Now that the Santa Barbara Zoo has Michael, it is working with other West Coast zoos as part of a regional giraffe management program.
Block said the zoo has long had plans to shift from the Baringo to the Masai giraffes. Masai giraffes have a good potential for long-term management that would entail healthier animals over the long-run, he said.
“As much as we became affectionate for crooked necks, it’s not always a formula,” he added.
The new calves are expected in October and April.
“The babies just don’t know how to use their legs yet,” explained Sheri Horiszny, director of animal care for the zoo. “Right now they all go down and lay down in the barn. They are all just laying down in a small space. They don’t want him laying on someone. He’s big.”
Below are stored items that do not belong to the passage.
(** * Raster alignment, index derivation, fusion, tiling and clipping scripts

    A shallow embedding of the Python scripts of the repository
    (fusion.py, ndvi_savi_swir.py / "Sentinel-2 Indices.py",
    "Sentinel Subsetting.py", "clip sentinel tif.py", sent-1_croper.py and
    tif_cropper.py), and the properties their specification states.

    Conventions.
    - Pixel samples are IEEE binary64 numbers, as numpy's float64: they are
      Rocq's primitive floats, whose operations round as the hardware does.
    - Python integers are [Z] where the code does arithmetic on them (tile
      offsets and sizes), [nat] where they are sizes of containers.
    - A Python exception is a value [Raise e] of the [result] monad.
    - Dictionaries are stdpp's [gmap]; files on disk are a [gmap] from path
      to dataset.
    - A Python string is a [string] with one character per code point: the
      strings covered are those whose code points are below 256. In that
      range the decimal digits of the [re] module are '0' to '9'. *)

From Stdlib Require Import Floats ZArith QArith Qminmax Lia Ascii.
From stdpp Require Import base gmap strings list pretty.

(** ** Exceptions *)

(** The exception classes the scripts meet. [OSError] stands for the
    operating system's errors other than [FileNotFoundError] (a directory
    that cannot be written to, a file in the way), [RasterioError] for the
    errors of rasterio and its driver other than the I/O error of
    [rasterio.open]. *)
Inductive exn :=
| IndexError | KeyError | ValueError | TypeError | ZeroDivisionError
| FileNotFoundError | OSError | RasterioIOError | RasterioError.

Inductive result (A : Type) :=
| Ok (a : A)
| Raise (e : exn).
Arguments Ok {A} a.
Arguments Raise {A} e.

(** An operation of the operating system or of a library that either goes
    through or raises: [refusal] is the exception, if there is one. *)
Definition unless (refusal : option exn) : result unit :=
  match refusal with
  | Some e => Raise e
  | None => Ok ()
  end.

Global Instance result_ret : MRet result := @Ok.
Global Instance result_bind : MBind result :=
  λ A B k m, match m with Ok a => k a | Raise e => Raise e end.

(** ** numpy arrays of rank 2 *)

Module Numpy.

(** A C-contiguous float64 array of shape [(rows, cols)]. *)
Record ndarray := NdArray { rows : nat; cols : nat; flat : list float }.

Definition shape (a : ndarray) : nat * nat := (rows a, cols a).

Definition wf (a : ndarray) : Prop := length (flat a) = rows a * cols a.

(** [a[r, c]] for indices in range. *)
Definition item (a : ndarray) (r c : nat) : option float :=
  if decide (r < rows a ∧ c < cols a) then flat a !! (r * cols a + c) else None.
Lemma DAY_val : DAY = 86400000000.
Proof. reflexivity. Qed.
Lemma MINUTE_val : MINUTE = 60000000.
Proof. reflexivity. Qed.
(** [lia] with the lengths of a day and a minute. *)
Ltac clock := pose proof DAY_val; pose proof MINUTE_val; lia.

Lemma filter_cons_in {A} (p : A → bool) l x r :
  List.filter p l = x :: r → Forall (λ y, y ∈ l ∧ p y = true) (x :: r).
Proof.
  intros <-. apply Forall_forall. intros y Hy.
  by apply list_elem_of_In, filter_In in Hy as [?%list_elem_of_In ?].
Qed.

Lemma filter_nil_none {A} (p : A → bool) l y : List.filter p l = [] → y ∈ l → p y = false.
Proof.
  intros Hf Hy. destruct (p y) eqn:Hp; [|done]. exfalso.
  assert (y ∈ List.filter p l) as Hin
    by (apply list_elem_of_In, filter_In; split; [by apply list_elem_of_In | done]).
  rewrite Hf in Hin. by apply not_elem_of_nil in Hin.
Qed.

Lemma filter_filter {A} (p q : A → bool) l :
  List.filter q (List.filter p l) = List.filter (λ x, p x && q x) l.
Proof.
  induction l as [|x l IH]; simpl; [done|]. destruct (p x); simpl; [|done].
  by destruct (q x); rewrite IH.
Qed.

Lemma filter_none_nil {A} (p : A → bool) l :
  (∀ x, x ∈ l → p x = false) → List.filter p l = [].
Proof.
  induction l as [|x l IH]; intros Hp; [done|]. simpl.
  rewrite (Hp x) by left. apply IH. intros y Hy. apply Hp. by right.
Qed.

(** The price of the slot in force. *)
Definition slot_rate slots t : option money :=
  match List.filter (covers t) slots with
  | s0 :: l => Some (to_money_amount (TariffSlot.price_per_kwh (min_by slot_lt s0 l)))
  | [] => None
  end.
(* ===== verification/RateLimit.v ===== *)
(** * services/rate_limit.py: sliding windows and the client's address

    A limiter keeps, per key, the times of the attempts it allowed; times come
    from a monotonic clock in seconds.  [_rule_from_env] admits limits of at least
    one attempt only; it and the dependencies of the routes are in RateRules.v. *)

From stdpp Require Import strings.
From Stdlib Require Import Ascii Sorted.
From S2P Require Import Prelude Rounding PyNum Money Models PyString.

Record limiter := mklimiter {
  max_attempts : Z;
  window_sec : float;
  hits : gmap string (list float);
  last_sweep : float }.

#[export] Instance eta_limiter : Eta limiter := fun r =>
  mklimiter (max_attempts r) (window_sec r) (hits r) (last_sweep r).

Definition new_limiter (attempts : Z) (window now : float) : limiter :=
  mklimiter attempts window ∅ now.

(** [IndexError]: a limit of no attempts at all. *)
Inductive verdict := Allowed | Blocked (retry_after : float) | NoAttempts.

Implicit Types (l : limiter) (key : string) (now cutoff : float) (dq : list float).

(** [while dq and dq[0] <= cutoff: dq.popleft()] *)
Fixpoint prune cutoff dq : list float :=
  match dq with
  | h :: dq' => if h <=? cutoff then prune cutoff dq' else dq
  | [] => []
  end.

Definition maybe_sweep now l : limiter :=
  if fsub now (last_sweep l) <? window_sec l then l
  else
    let cutoff := fsub now (window_sec l) in
    l <| last_sweep := now |>
      <| hits ::= omap (λ dq, match prune cutoff dq with [] => None | dq => Some dq end) |>.

Definition check key now l : verdict * limiter :=
  let cutoff := fsub now (window_sec l) in
  let dq := prune cutoff (default [] (hits l !! key)) in
  if max_attempts l <=? Z.of_nat (length dq) then
    (match dq with
     | h :: _ => Blocked (fsub (fadd h (window_sec l)) now)
     | [] => NoAttempts
     end, l <| hits ::= <[key := dq]> |>)
  else (Allowed, maybe_sweep now (l <| hits ::= <[key := dq ++ [now]]> |>)).

Definition record_failure key now l : verdict * limiter := check key now l.
Definition reset key l : limiter := l <| hits ::= delete key |>.

(** ** The client's address *)

Fixpoint split_comma (s : string) : list string :=
  match s with
  | EmptyString => [""%string]
  | String c s =>
      if Ascii.eqb c "," then ""%string :: split_comma s
      else match split_comma s with
           | x :: l => String c x :: l
           | [] => [String c ""]
           end
  end.

Definition forwarded_chain (forwarded_for : string) : list string :=
  List.filter (λ p, negb (String.eqb p "")) (map strip (split_comma forwarded_for)).

(** [hops]: what [_trusted_proxy_hops] returns, at least 1. *)
Definition client_ip_from_forwarded (hops : nat) (forwarded_for : string) (peer : option string)
    : string :=
  let chain := forwarded_chain forwarded_for in
  if (hops <=? length chain)%nat then nth (length chain - hops) chain ""
  else match peer with
       | Some p => if String.eqb p "" then "unknown" else p
       | None => "unknown"
       end.

(** ** The limiter is a count of attempts in a window *)

Inductive call := Check (key : string) (now : float) | Reset (key : string).

(** What a limiter answers to a run of calls, and the limiter it leaves. *)
Fixpoint run_limiter l (calls : list call) : list bool * limiter :=
  match calls with
  | [] => ([], l)
  | Check key now :: calls =>
      let '(v, l) := check key now l in
      let '(vs, l) := run_limiter l calls in
      (match v with Allowed => true | _ => false end :: vs, l)
  | Reset key :: calls => run_limiter (reset key l) calls
  end.

(** The specification: every attempt allowed so far, since the last reset of its
    key; an attempt is allowed when fewer than the limit lie in the window. *)
Definition log := list (string * float).

Definition in_window (window : float) key now (a : string * float) : bool :=
  String.eqb a.1 key && (fsub now window <? a.2).
Definition attempts (window : float) key now (g : log) : Z :=
  Z.of_nat (length (List.filter (in_window window key now) g)).

Fixpoint run_spec (limit : Z) (window : float) (g : log) (calls : list call) : list bool * log :=
  match calls with
  | [] => ([], g)
  | Check key now :: calls =>
      let ok := attempts window key now g <? limit in
      let '(vs, g) := run_spec limit window (if ok then g ++ [(key, now)] else g) calls in
      (ok :: vs, g)
  | Reset key :: calls =>
      run_spec limit window (List.filter (λ a, negb (String.eqb a.1 key)) g) calls
  end.

(** The clock does not go back. *)
Fixpoint forward (start : float) (calls : list call) : Prop :=
  match calls with
  | [] => True
  | Check _ now :: calls => start <= now ∧ forward now calls
  | Reset _ :: calls => forward start calls
  end.

Definition ends (start : float) (calls : list call) : float :=
  foldl (λ t c, match c with Check _ now => now | Reset _ => t end) start calls.

(** The kept times of a key. *)
Definition kept key l : list float := default [] (hits l !! key).
Definition times key (g : log) : list float := map snd (List.filter (λ a, String.eqb a.1 key) g).

(** Above the cutoff of [start] nothing is missing and all is in order. *)
Record agrees start l (g : log) : Prop := {
  ag_sorted : ∀ key, StronglySorted Z.le (kept key l);
  ag_bound : ∀ key h, h ∈ kept key l → h <= start;
  ag_same : ∀ key cutoff, fsub start (window_sec l) <= cutoff →
    List.filter (λ h, cutoff <? h) (kept key l) = List.filter (λ h, cutoff <? h) (times key g) }.

Definition above cutoff (l : list float) : list float := List.filter (λ h, cutoff <? h) l.

Lemma above_above c c' (l : list float) : c <= c' → above c' (above c l) = above c' l.
Proof.
  intros Hc. unfold above. induction l as [|h l IH]; [done|]. simpl.
  destruct (Z.ltb_spec c h); simpl; rewrite IH; [done|].
  rewrite (proj2 (Z.ltb_ge _ _)) by lia. done.
Qed.

Lemma prune_above c dq : StronglySorted Z.le dq → prune c dq = above c dq.
Proof.
  induction 1 as [|h dq Hs IH Hall]; [done|]. simpl. destruct (Z.leb_spec h c) as [Hle|Hlt].
  - rewrite (proj2 (Z.ltb_ge _ _)) by lia. done.
  - rewrite (proj2 (Z.ltb_lt _ _)) by lia. f_equal. symmetry.
    assert (Hb : ∀ x, In x dq → h <= x) by (by apply List.Forall_forall).
    clear -Hb Hlt. unfold above. induction dq as [|x dq IH]; [done|]. simpl.
    rewrite (proj2 (Z.ltb_lt _ _)); [|specialize (Hb x (or_introl eq_refl)); lia].
    f_equal. apply IH. intros y Hy. apply Hb. by right.
Qed.

Lemma above_sorted c (l : list float) : StronglySorted Z.le l → StronglySorted Z.le (above c l).
Proof.
  induction 1 as [|h l Hs IH Hall]; [constructor|]. simpl. destruct (c <? h); [|done].
  constructor; [done|]. apply List.Forall_forall. intros x [Hx _]%filter_In.
  by eapply List.Forall_forall in Hall.
Qed.

Lemma sorted_snoc (l : list float) x : StronglySorted Z.le l → (∀ h, h ∈ l → h <= x) → StronglySorted Z.le (l ++ [x]).
Proof.
  induction 1 as [|h l Hs IH Hall]; intros Hb; simpl; [by repeat constructor|].
  constructor; [apply IH; intros; apply Hb; by right|]. apply List.Forall_app. split; [done|].
  constructor; [|done]. apply Hb. left.
Qed.

Lemma above_app c (l k : list float) : above c (l ++ k) = above c l ++ above c k.
Proof. apply List.filter_app. Qed.

Lemma elem_above c (l : list float) h : h ∈ above c l → h ∈ l.
Proof. unfold above. rewrite !list_elem_of_In. by intros [? _]%filter_In. Qed.

Lemma times_app key g g' : times key (g ++ g') = times key g ++ times key g'.
Proof. unfold times. by rewrite List.filter_app, map_app. Qed.

Lemma attempts_times window key now g :
  attempts window key now g = Z.of_nat (length (above (fsub now window) (times key g))).
Proof.
  unfold attempts, times, above. f_equal. induction g as [|[k h] g IH]; [done|]. simpl.
  unfold in_window at 1. simpl. destruct (String.eqb k key); simpl; [|done].
  destruct (_ <? h); simpl; by rewrite IH.
Qed.

(** Dropping what is below a cutoff that only moves up changes nothing. *)
Lemma agrees_kept start start' l l' g :
  agrees start l g → start <= start' → window_sec l' = window_sec l →
  (∀ key, kept key l' = kept key l ∨ kept key l' = above (fsub start' (window_sec l)) (kept key l)) →
  agrees start' l' g.
Proof.
  intros [Hs Hb Hsame] Hle Hw Hk.
  pose proof (fsub_mono start start' (window_sec l) (window_sec l) Hle ltac:(lia)) as Hc.
  split; intros key.
  - destruct (Hk key) as [-> | ->]; [done | by apply above_sorted].
  - intros h. destruct (Hk key) as [-> | ->]; intros Hh; [|apply elem_above in Hh];
      specialize (Hb _ _ Hh); lia.
  - rewrite Hw. intros c Hcut. destruct (Hk key) as [-> | ->].
    + apply Hsame. lia.
    + rewrite <- (Hsame key c) by lia. by apply above_above.
Qed.

Lemma agrees_sweep start l g : agrees start l g → agrees start (maybe_sweep start l) g.
Proof.
  intros Hag. unfold maybe_sweep. case_match; [done|].
  apply (agrees_kept start start l); [done | lia | done |]. intros key. right.
  unfold kept. simpl. rewrite lookup_omap. pose proof (ag_sorted _ _ _ Hag key) as Hs. unfold kept in Hs.
  destruct (hits l !! key) as [dq|]; simpl in *; [|done]. rewrite <- prune_above by done.
  by destruct (prune _ dq).
Qed.

Lemma agrees_check start key now l g :
  agrees start l g → start <= now →
  let ok := attempts (window_sec l) key now g <? max_attempts l in
  let '(v, l') := check key now l in
  (match v with Allowed => true | _ => false end) = ok ∧
  agrees now l' (if ok then g ++ [(key, now)] else g) ∧
  max_attempts l' = max_attempts l ∧ window_sec l' = window_sec l.
Proof.
  intros Hag Hle. pose proof (fsub_mono start now (window_sec l) (window_sec l) Hle ltac:(lia)) as Hc.
  pose proof Hag as [Hs Hb Hsame]. set (c := fsub now (window_sec l)) in *.
  assert (Hk : above c (kept key l) = above c (times key g)) by (by apply Hsame).
  unfold check. fold (kept key l) c. rewrite (prune_above _ _ (Hs key)), attempts_times. fold c.
  rewrite <- Hk. set (dq := above c (kept key l)) in *. cbv zeta.
  destruct (Z.leb_spec (max_attempts l) (Z.of_nat (length dq))) as [Hfull|Hroom].
  - rewrite (proj2 (Z.ltb_ge _ _)) by lia. split; [by destruct dq|]. split; [|done].
    apply (agrees_kept start now l); [done..|]. intros k. unfold kept. simpl.
    destruct (decide (key = k)) as [<-|Hne]; [right; by rewrite lookup_insert_eq |].
    left. by rewrite lookup_insert_ne.
  - rewrite (proj2 (Z.ltb_lt _ _)) by lia. split; [done|]. split.
    + apply agrees_sweep. split; intros k; unfold kept; simpl.
      * destruct (decide (key = k)) as [<-|Hne]; [rewrite lookup_insert_eq | rewrite lookup_insert_ne by done; apply Hs].
        apply sorted_snoc; [by apply above_sorted|]. intros h Hh%elem_above. specialize (Hb _ _ Hh). lia.
      * intros h. destruct (decide (key = k)) as [<-|Hne];
          [rewrite lookup_insert_eq | rewrite lookup_insert_ne by done].
        -- simpl. rewrite elem_of_app. intros [Hh%elem_above|Hh%list_elem_of_singleton]; [|lia].
           specialize (Hb _ _ Hh). lia.
        -- intros Hh. specialize (Hb k h Hh). lia.
      * intros c' Hc'. fold (above c' (times k (g ++ [(key, now)]))). rewrite times_app, above_app.
        destruct (decide (key = k)) as [<-|Hne].
        -- rewrite lookup_insert_eq. simpl. change (List.filter _ (dq ++ [now])) with (above c' (dq ++ [now])).
           rewrite above_app. f_equal; [|unfold times; simpl; by rewrite String.eqb_refl].
           unfold dq. rewrite above_above by done. apply Hsame. fold c. lia.
        -- rewrite lookup_insert_ne by done. fold (kept k l).
           apply String.eqb_neq in Hne. unfold times at 2. simpl. rewrite Hne. simpl. rewrite app_nil_r.
           apply Hsame. lia.
    + unfold maybe_sweep. case_match; by split.
Qed.
Lemma wp_reset_password token password salt now w :
  sound w → wp (reset_password token password salt now) (reset_outcome token password now w) w.
Proof using laws.
  intros [Hcc Hacc Hok]. unfold reset_password. wp_step. apply wp_find_token; [|done].
  intros i t Ht Hh Hun Hexp. cbv beta iota. unfold reset_password_consume, hash_password, set_user. wp_step.
  apply wp_consume_token; [|done]. intros x Hx _. cbv beta iota. wp_step.
  destruct (bcrypt_hashpw _ _) as [h|] eqn:Hhash; [|by wp_step].
  repeat wp_step. exists i, t, h. repeat split; [done..|by apply bool_decide_eq_true_1 in Hun|done| |by rewrite Hcc].
  unfold verify_password. by rewrite (checkpw_hashpw _ _ _ Hhash).
Qed.

(** The rows a reset leaves still satisfy the invariant. *)
Lemma reset_password_accounts token password salt now w :
  sound w → accounts_ok (com (run_request (reset_password token password salt now) w).2).
Proof.
  intros [Hcc Hacc Hok].
  pose proof (goods_serve (com w) (ResetPassword token password salt now) w Hcc) as Hg.
  unfold served, run_request in *. simpl in Hg. unfold mbind, M_bind in Hg.
  destruct (reset_password _ _ _ _ w) as [[] w']; apply Hg; rewrite Hcc; (split; [done..|apply grown_refl]).
Qed.

Lemma run_request_clean {A} (m : M A) w : cur (run_request m w).2 = com (run_request m w).2.
Proof. unfold run_request. by destruct (m w). Qed.

Lemma run_request_out {A} (m : M A) (P : result A → Prop) w :
  wp m (λ out _, P out) w → P (run_request m w).1.
Proof. unfold wp, run_request. by destruct (m w). Qed.

(** C23: a reset link works once and in time: it stores a hash the new password
    verifies against and moves the account to a new epoch, and changes nothing
    else; from then on the link is refused, also to a request that had read the
    row before; a refused reset changes nothing. *)
Theorem reset_password_once token password salt now w :
  sound w →
  let '(out, w') := run_request (reset_password token password salt now) w in
  match out with
  | Ok _ => ∃ i t h,
      tokens Reset (cur w) !! i = Some t ∧ PasswordResetToken.token_hash t = sha256_hexdigest token ∧
      PasswordResetToken.used_at t = None ∧ now < PasswordResetToken.expires_at t ∧
      com w' = reset_rows i (PasswordResetToken.user_id t) h now (com w) ∧ verify_password password h = true ∧
      ∀ password2 salt2 now2,
        is_400 (run_request (reset_password token password2 salt2 now2) w').1 ∧
        is_400 (run_request (reset_password_consume i (PasswordResetToken.user_id t) password2 salt2 now2) w').1
  | Raise _ => com w' = com w
  end.
Proof using laws.
  intros Hs. pose proof (reset_password_accounts token password salt now w Hs) as Hacc'.
  pose proof (run_request_wp _ (reset_outcome token password now w) w
    (wp_reset_password token password salt now w Hs)) as H.
  pose proof (run_request_clean (reset_password token password salt now) w) as Hclean.
  destruct (run_request _ w) as [[[]|e] w']; [|exact H]. simpl in *.
  destruct H as (i & t & h & Ht & Hh & Hun & Hexp & Hv & Hcom). exists i, t, h. do 6 (split; [done|]).
  assert (Hrow : tokens Reset (cur w') !! i = Some (t <| PasswordResetToken.used_at := Some now |>)).
  { rewrite Hclean, Hcom. simpl in *. rewrite <- (sound_clean _ Hs) in Ht. by rewrite lookup_alter_eq, Ht. }
  rewrite <- Hclean in Hacc'. intros password2 salt2 now2. split; apply run_request_out.
  - unfold reset_password. wp_step. eapply wp_mono; [|by eapply spent_find].
    simpl. intros r w3 [[detail ->] ->]. by eexists.
  - unfold reset_password_consume. wp_step. eapply wp_mono; [|by eapply spent_consume].
    simpl. intros r w3 [[detail ->] ->]. by eexists.
Qed.

(** ** Asking for a link *)

Definition fresh_token k (token : string) d : Prop :=
  ∀ i t, tokens k d !! i = Some t → PasswordResetToken.token_hash t ≠ sha256_hexdigest token.

(** At most one live link per account: the one just issued. *)
Definition only_live_link k uid (token : string) (ttl now : Z) d : Prop :=
  ∀ i t, tokens k d !! i = Some t → PasswordResetToken.user_id t = uid → unused t = true →
    PasswordResetToken.token_hash t = sha256_hexdigest token ∧ PasswordResetToken.expires_at t = now + ttl.
(** The outcome of a claim in the database [d] for driver [u]. *)
Definition claim_outcome d uid plug_id plug (u : User.t) max_kwh max_duration now
    (out : result (Z * money)) d' : Prop :=
  match out with
  | Raise _ => d' = d
  | Ok (sid, rate) => ∃ s h p,
      sessions d !! sid = None ∧ sessions d' !! sid = Some s ∧
      claim_of d uid plug_id plug u max_kwh max_duration now s ∧
      ChargingSession.hold_coins s = Some h ∧
      held d' uid = held d uid + h ∧ held d' uid <= User.coin_balance u ∧
      plugs d' !! plug_id = Some p ∧ Plug.status p = OCCUPIED
  end.

(** C3: a start reserves before it energizes: when the claim goes through, the
    session is running with the plug's current rate, its hold is what the driver
    can still spend or the session's own worst case, whichever is less, the
    driver had at least the start floor available, and all holds of every driver
    together stay within the wallet; a refused claim changes and sends nothing. *)
Theorem start_reserves uid plug_id plug gateway max_kwh max_duration covering now u w :
  com w = cur w → db_ok (cur w) → start_env (cur w) max_kwh →
  users (cur w) !! uid = Some u → plugs (cur w) !! plug_id = Some plug →
  Plug.status plug = AVAILABLE →
  let '(out, w') :=
    run_request (begin_claim uid plug_id plug gateway max_kwh max_duration covering now) w in
  db_ok (com w') ∧ (is_ok out = false → evs w' = evs w) ∧
  claim_outcome (cur w) uid plug_id plug u max_kwh max_duration now out (com w').
Proof.
  intros Hcc Hok Henv Hu Hplug Hav.
  assert (H : wp (begin_claim uid plug_id plug gateway max_kwh max_duration covering now)
    (λ out w', db_ok (com w') ∧ (is_ok out = false → evs w' = evs w) ∧
       claim_outcome (cur w) uid plug_id plug u max_kwh max_duration now out (com w')) w).
  2:{ unfold wp, run_request in *. by destruct (begin_claim _ _ _ _ _ _ _ _ w). }
  apply (wp_claim _ _ _ _ _ _ _ _ u); [done | done | intros e; rewrite Hcc; by split |].
  intros s w' Hs Hc Hcm _. rewrite Hcm, Hc.
  pose proof (claimed_db_ok _ _ _ _ _ _ _ covering _ _ Hok Henv Hu Hplug Hav Hs) as Hok'.
  split_and!; [done | done |].
  destruct (claim_hold _ _ _ _ _ _ _ _ _ Hok Henv Hu Hs) as (h & Hh & Hb).
  assert (Hheld : held (claimed_db (cur w) s covering) uid = held (cur w) uid + h).
  { rewrite (claimed_held _ _ _ _ _ _ _ _ _ _ Hok Hs), Z.eqb_refl, Hh. done. }
  exists s, h, (plug <| Plug.status := OCCUPIED |>). split_and!; try done.
  - apply (ok_ids _ Hok). lia.
  - unfold claimed_db. simpl. by rewrite lookup_insert_eq.
  - lia.
  - unfold claimed_db. simpl. by rewrite (cl_plug _ _ _ _ _ _ _ _ _ Hs), lookup_alter_eq, Hplug.
Qed.

Definition rebooked_by (covering : option Z) (m : gmap Z Reservation.t) :=
  match covering with
  | None => m
  | Some rid => alter (λ r, r <| Reservation.status := BOOKED |>
                              <| Reservation.session_id := None |>) rid m
  end.

(** The database after the undo of a claim. *)
Definition undone_db d sid plug_id (covering : option Z) now : db :=
  d <| sessions ::= alter (cancelled_at now) sid |>
    <| plugs ::= alter (λ p, p <| Plug.status := AVAILABLE |>) plug_id |>
    <| reservations ::= rebooked_by covering |>.

Lemma wp_undo sid plug_id covering now (Q : result unit → world → Prop) w :
  (∀ w', cur w' = undone_db (cur w) sid plug_id covering now → com w' = cur w' →
         Q (Ok tt) w') →
  wp (undo_claim sid plug_id covering now) Q w.
Proof.
  intros HQ. unfold undo_claim, set_session, set_plug_status, rebook.
  wp_run; apply HQ; try done; simpl; unfold undone_db; by destruct (cur w).
Qed.

Lemma undone_db_ok d sid plug_id covering now :
  db_ok d →
  (∀ i x, sessions d !! i = Some x → is_active x = true →
          ChargingSession.plug_id x = plug_id → i = sid) →
  db_ok (undone_db d sid plug_id covering now).
Proof.
  intros Hok Halone. set (d' := undone_db _ _ _ _ _). pose proof (ok_wallet d Hok) as Hw.
  assert (Hsess : ∀ i x, sessions d' !! i = Some x → is_active x = true →
            i ≠ sid ∧ sessions d !! i = Some x).
  { intros i x. unfold d', undone_db. simpl. destruct (decide (i = sid)) as [->|Hi].
    - rewrite lookup_alter_eq. intros (y & _ & ->)%fmap_Some Ha. done.
    - rewrite lookup_alter_ne by done. done. }
  assert (Hheld : ∀ v, held d' v <= held d v).
  { intros v. unfold held, d', undone_db. simpl.
    destruct (sessions d !! sid) as [x|] eqn:Hx.
    - rewrite (alter_alt_Some _ _ _ _ Hx), (msum_update _ _ _ _ _ Hx).
      pose proof (hold_of_nonneg d v sid x Hw Hx).
      rewrite (hold_inactive v (cancelled_at now x)) by done. lia.
    - rewrite alter_id; [done | congruence]. }
  split; [split|..].
  - by apply (ledger_ok_frame d); [apply Hw | | |].
  - intros v x Hx. pose proof (wallet_held d Hw v x Hx). specialize (Hheld v). lia.
  - intros i x Hx Ha. destruct (Hsess i x Hx Ha) as [_ Hx']. by apply (wallet_holds d Hw i).
  - intros i x Hx Ha. destruct (Hsess i x Hx Ha) as [_ Hx'].
    destruct (ok_active d Hok i x Hx' Ha). split; [done|]. unfold d', undone_db. simpl.
    by rewrite lookup_alter_is_Some.
  - intros i Hi. unfold d', undone_db. simpl. apply (ok_ids d Hok) in Hi as Hn.
    destruct (decide (i = sid)) as [->|]; [by rewrite lookup_alter_eq, Hn | by rewrite lookup_alter_ne].
  - intros pid p Hp Hav i x Hx Ha Hpid. destruct (Hsess i x Hx Ha) as [Hne Hx'].
    unfold d', undone_db in Hp. simpl in Hp. destruct (decide (plug_id = pid)) as [<-|].
    + by apply Hne, (Halone i x).
    + rewrite lookup_alter_ne in Hp by done. by eapply (ok_free d Hok).
  - intros i j x y Hx Hy Hax Hay. apply (ok_one d Hok); [by apply Hsess..| done | done].
Qed.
The Santa Barbara Planning Commission approved a coastal development permit at its July 17 meeting. Construction would be completed by March, for the second delivery, but not in time for the first delivery in October.
Still, when the first calves arrive, Horiszny said the zoo crew would be ready to avert any potential problems.
“We have cameras in the barn,” she said. “When it got close to delivery time this last time, we took different times to look. We are checking every hour. Labor and delivery is usually two to four hours.”
Block and zoo officials are excited about the added space at the zoo and the long-term potential for the breeding program.
“He was the Andrew Luck of the giraffe draft,” Block said. “This was possibly the premiere male giraffe, possibly in the world, for Masai giraffes, best breeding potential, best genetic makeup.”